The mandible exhibits an incisor process ending in irregular teeth, while the molar process is truncated. The lower lacinia of the maxillula is broadly rounded, and the upper lacinia is elongated with distinct teeth along its inner margin. The maxilla has subdivided upper endites and a slender, elongated palp. The scaphognathite of the maxilla tapers posteriorly and is adorned with numerous long, curved setae at its posterior end. The first maxilliped features a palp that terminates in a broad triangular form, and the second maxilliped has a reduced podobranch.

=== Abdominal segments and telson ===
Caridina longidigita possesses multiple abdominal segments, the sixth segment is approximately half the length of the carapace and shorter than the telson, while being twice as long as the fifth segment. The telson itself is 3.1 times longer than its width and lacks a terminating projection. On the distal half of the telson, there are four pairs of dorsal spinules. Additionally, four pairs of distal spines are present, with the lateral pair being the longest, followed by the intermediate pairs, and the median pair being the shortest. Both the telson and preanal carina bear spines.
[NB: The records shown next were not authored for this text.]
Record progress_inv (os : list Observation) (m : gmap NodeId (Index * Nanos)) : Prop := {
  pi_entry : forall id e, m !! id = Some e -> entry_ok os id e;
  pi_known : forall o id s, o ∈ os -> o_healthy o = true -> (id, s) ∈ o_live o -> is_Some (m !! id)
}.

Lemma live_NoDup o : NoDup (map fst (o_live o)).
Proof.
  unfold o_live, live_nodes. eapply sublist_NoDup; [apply nodes_of_NoDup|].
  apply (fmap_sublist fst), sublist_filter.
Qed.

Lemma fold_progress_lookup now live m id : NoDup (map fst live) ->
  fold_left (note_progress now) live m !! id =
    match List.find (fun p => p.1 =? id) live with
    | Some (_, s) => note_progress now m (id, s) !! id
    | None => m !! id
    end.
Proof.
  revert m. induction live as [|[k s] live IH]; intros m Hnd; [done|]. apply NoDup_cons in Hnd as [Hk Hnd].
  cbn [fold_left List.find fst]. rewrite (IH _ Hnd). destruct (Z.eqb_spec k id) as [->|Hne].
  - destruct (List.find (fun p => p.1 =? id) live) as [[k' s']|] eqn:E; [|done]. exfalso. apply Hk.
    apply find_some in E as [E1%list_elem_of_In E2%Z.eqb_eq]. simpl in E2. subst k'.
    apply list_elem_of_fmap. by exists (id, s').
  - assert (E : note_progress now m (k, s) !! id = m !! id).
    { rewrite note_progress_lookup. by rewrite decide_False by done. }
    destruct (List.find _ live) as [[k' s']|]; [|exact E].
    by rewrite !(note_progress_lookup _ _ id), !decide_True, E by done.
Qed.

Lemma find_live o id :
  match List.find (fun p => p.1 =? id) (o_live o) with
  | Some (k, s) => k = id /\ forall s', (id, s') ∈ o_live o <-> s' = s
  | None => forall s, (id, s) ∉ o_live o
  end.
Proof.
  destruct (List.find _ _) as [[k s]|] eqn:E.
  - apply find_some in E as [E1%list_elem_of_In E2%Z.eqb_eq]. simpl in E2. subst k. split; [done|].
    intros s'. split; [|by intros ->]. intros Hs'. unfold o_live, live_nodes in *.
    apply list_elem_of_filter in E1 as [_ E1], Hs' as [_ Hs']. apply elem_of_nodes_of in E1, Hs'. congruence.
  - intros s Hs. apply list_elem_of_In in Hs. apply (List.find_none _ _ E) in Hs. simpl in Hs. lia.
Qed.

Lemma entry_ok_snoc os o id e : entry_ok os id e ->
  (e.2 < o_now o -> o_healthy o = true) ->
  (forall s, o_healthy o = true -> (id, s) ∈ o_live o -> last_index s <= e.1) -> entry_ok (os ++ [o]) id e.
Proof.
  intros ((o1 & s1 & H1 & H2) & Hh & Hl) Ho Hs. split_and!.
  - exists o1, s1. split; [apply elem_of_app; by left|done].
  - intros o' [Hin|Hin]%elem_of_app; [by apply Hh|]. by apply list_elem_of_singleton in Hin as ->.
  - intros o' s [Hin|Hin]%elem_of_app; [by apply Hl|]. apply list_elem_of_singleton in Hin as ->. auto.
Qed.

Lemma progress_healthy os o m : progress_inv os m -> o_healthy o = true ->
  (forall o', o' ∈ os -> o_now o' <= o_now o) ->
  progress_inv (os ++ [o]) (fold_left (note_progress (o_now o)) (o_live o) m).
Proof.
  intros [He Hk] Hh Ht. split.
  - intros id e. rewrite fold_progress_lookup by apply live_NoDup. pose proof (find_live o id) as Hf.
    destruct (List.find _ _) as [[k s]|].
    2: { intros Hm. apply entry_ok_snoc; [by apply He|done|]. intros s _ Hs. by apply Hf in Hs. }
    destruct Hf as [-> Hf]. rewrite note_progress_lookup, decide_True by done. cbv zeta. intros [= <-].
    assert (Hnew : (forall o' s', o' ∈ os -> o_healthy o' = true -> (id, s') ∈ o_live o' -> last_index s' <= last_index s) ->
      entry_ok (os ++ [o]) id (last_index s, o_now o)).
    { intros Hall. split_and!; simpl.
      - exists o, s. split_and!; [apply elem_of_app; right; by left|done|by apply Hf|done|done].
      - intros o' [Hin|Hin]%elem_of_app Hlt; [apply Ht in Hin; lia|]. by apply list_elem_of_singleton in Hin as ->.
      - intros o' s' [Hin|Hin]%elem_of_app; [by apply Hall|]. apply list_elem_of_singleton in Hin as ->.
        intros _ ->%Hf. done. }
    destruct (m !! id) as [e|] eqn:Em; simpl.
    + pose proof (He id e Em) as Hok. destruct (Z.ltb_spec e.1 (last_index s)) as [Hlt|Hge].
      * apply Hnew. intros o' s' Ho' Hh' Hs'. destruct Hok as (_ & _ & Hl). specialize (Hl o' s' Ho' Hh' Hs'). lia.
      * apply entry_ok_snoc; [done|done|]. intros s' _ ->%Hf. done.
    + rewrite Z.ltb_irrefl. apply Hnew. intros o' s' Ho' Hh' Hs'. destruct (Hk o' id s' Ho' Hh' Hs'). congruence.
  - intros o' id s Hin Hh' Hs. rewrite fold_progress_lookup by apply live_NoDup. pose proof (find_live o id) as Hf.
    destruct (List.find _ _) as [[k s']|]; [rewrite note_progress_lookup, decide_True by done; by eexists|].
    apply elem_of_app in Hin as [Hin|Hin]; [by eapply Hk|]. apply list_elem_of_singleton in Hin as ->. by apply Hf in Hs.
Qed.

Lemma progress_disrupted os o m : progress_inv os m -> o_healthy o = false ->
  (forall o', o' ∈ os -> o_now o' <= o_now o) ->
  progress_inv (os ++ [o]) ((fun e => (e.1, o_now o)) <$> m).
Proof.
  intros [He Hk] Hh Ht. split.
  - intros id e. rewrite lookup_fmap. destruct (m !! id) as [e0|] eqn:Em; simpl; [|done]. intros [= <-].
    destruct (He id e0 Em) as ((o1 & s1 & H1 & H2 & H3 & H4 & H5) & _ & Hl). split_and!; simpl.
    + exists o1, s1. split_and!; [apply elem_of_app; by left|done..|by apply Ht].
    + intros o' [Hin|Hin]%elem_of_app Hlt; [apply Ht in Hin; lia|]. apply list_elem_of_singleton in Hin as ->. lia.
    + intros o' s [Hin|Hin]%elem_of_app; [by apply Hl|]. apply list_elem_of_singleton in Hin as ->. congruence.
  - intros o' id s [Hin|Hin]%elem_of_app Hh' Hs.
    + rewrite lookup_fmap. destruct (Hk o' id s Hin Hh' Hs) as [e ->]. by eexists.
    + apply list_elem_of_singleton in Hin as ->. congruence.
Qed.

Lemma followers_recorded now l last h live w :
  recorded K_no_convergence (fold_left (watch_follower now l last h) live w) <->
  (exists id s, (id, s) ∈ live /\ id <> l /\ ssub last (last_index s) <> 0 /\
     converge_within (budget w) < Nanos_sub now match node_progress w !! id with Some e => e.2 | None => now end) \/
  recorded K_no_convergence w.
Proof.
  revert w. induction live as [|[id s] live IH]; intros w; cbn [fold_left].
  { split; [by right|]. by intros [(? & ? & ?%elem_of_nil & _)|?]. }
  rewrite IH. setoid_rewrite elem_of_cons.
  assert (Hsame : budget (watch_follower now l last h w (id, s)) = budget w /\
    node_progress (watch_follower now l last h w (id, s)) = node_progress w).
  { unfold watch_follower. cbv zeta. repeat case_match; split; try apply record_fields; done. }
  destruct Hsame as [-> ->].
  assert (Hone : recorded K_no_convergence (watch_follower now l last h w (id, s)) <->
    (id <> l /\ ssub last (last_index s) <> 0 /\
     converge_within (budget w) < Nanos_sub now match node_progress w !! id with Some e => e.2 | None => now end) \/
    recorded K_no_convergence w).
  { unfold watch_follower. cbv zeta. destruct (Z.eqb_spec id l); [naive_solver|].
    destruct (Z.eqb_spec (ssub last (last_index s)) 0); [naive_solver|].
    destruct (Z.ltb_spec (converge_within (budget w)) (Nanos_sub now match node_progress w !! id with Some e => e.2 | None => now end)).
    - rewrite recorded_record. simpl. naive_solver.
    - naive_solver lia. }
  rewrite Hone. naive_solver.
Qed.

Lemma observe_progress w o : o_healthy o = true ->
  let m := fold_left (note_progress (o_now o)) (o_live o) (node_progress w) in
  node_progress (observe w o) = m /\
  (recorded K_no_convergence (observe w o) ->
    (exists leader id s lead, List.find (fun p => p.1 =? leader) (o_live o) = Some lead /\
       head (live_leaders (o_live o)) = Some leader /\ (id, s) ∈ o_live o /\ id <> leader /\
       last_index s < last_index lead.2 /\
       converge_within (budget w) < Nanos_sub (o_now o) match m !! id with Some e => e.2 | None => o_now o end) \/
    recorded K_no_convergence w).
Proof.
  intros Eh. cbv zeta. unfold observe. rewrite Eh. cbn [negb]. cbv zeta.
  set (now := o_now o). set (w0 := set_healthy_since _ w).
  set (h := Nanos_sub now (default now (healthy_since w))). change (live_nodes (o_view o)) with (o_live o).
  set (w1 := watch_leader now (o_live o) _ h w0). set (w2 := watch_commit now (o_live o) _ h w1).
  destruct (watch_leader_keeps now (o_live o) (quorum_size (o_view o) (o_voters o)) h w0) as [_ [d1 d2 d3]].
  destruct (watch_commit_keeps now (o_live o) (o_pending o) h w1) as [_ [e1 e2 e3]].
  fold w1 in d1, d2, d3. fold w2 in e1, e2, e3. unfold watch_replicas. cbv zeta.
  assert (E : budget w2 = budget w /\ node_progress w2 = node_progress w /\
    (recorded K_no_convergence w2 <-> recorded K_no_convergence w)).
  { rewrite e1, e2, e3, d1, d2, d3. done. }
  destruct E as (Eb & -> & Er). clearbody w2. clear d1 d2 d3 e1 e2 e3 w1 w0.
  set (m := fold_left (note_progress now) (o_live o) (node_progress w)).
  destruct (live_leaders (o_live o)) as [|leader ls] eqn:El.
  { split; [done|]. intros Hr. right. by apply Er. }
  assert (Hlead : exists lead, List.find (fun p => p.1 =? leader) (o_live o) = Some lead).
  { destruct (List.find _ (o_live o)) as [lead|] eqn:Ef; [by exists lead|]. exfalso.
    assert (Hin : leader ∈ live_leaders (o_live o)) by (rewrite El; left).
    apply list_elem_of_fmap in Hin as (p & -> & [_ Hp]%list_elem_of_filter).
    apply list_elem_of_In, (List.find_none _ _ Ef) in Hp. lia. }
  destruct Hlead as [lead Ef]. rewrite Ef.
  destruct (watch_followers_keep now leader (last_index lead.2) h (o_live o) (set_node_progress m w2)) as (_ & _ & Ep).
  split; [exact Ep|]. rewrite followers_recorded. simpl. rewrite Eb.
  intros [(id & s & Hin & Hne & Hgap & Hlt)|Hr]; [left|right; by apply Er].
  exists leader, id, s, lead. split_and!; try done. unfold ssub in Hgap. lia.
Qed.

(** ** Sustained stalls *)

(** The commit clock: since it was last set nothing was disrupted and the highest
    commit index of the running members was the same. *)
Definition commit_inv (os : list Observation) (w : Watchdog) : Prop :=
  forall o, o ∈ os -> commit_moved_at w < o_now o -> o_healthy o = true /\ best_of (o_live o) = best_commit w.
The shrimps uropodal diaeresis possesses 11 to 14 movable spinules.

=== Reproductive structures ===
For male individuals, their first pleopod displays an endopod that is subtriangular and about 0.3 times the length of the exopod. No appendix interna is present in this context. Moving to the second pleopod, the appendix masculina is relatively short, reaching about half the length of the endopod. The appendix interna, also short, measures approximately 0.3 times the length of the appendix masculina.

== Distribution and habitat ==
Caridina longidigita is an endemic species exclusively native to Lake Poso, located in Sulawesi, Indonesia. This freshwater lake spans an area of 323.2 square kilometers and serves as the only natural habitat for C. longidigita. C. longidigita can be found on the rocky shores of the lake, on gravel and sandy substrates. The species is frequently found underwater at depths below 3 meters where it can be found living on the surface of large boulders. Water temperature in the lake ranges from 24 °C to 29 °C (75 °F - 84 °F). The water is also alkaline ranging between 9 - 10 ph.

== Etymology ==
The species name longidigita combines two different Latin words, "long" and "digita" referring to its extremely long, fan-like fingers.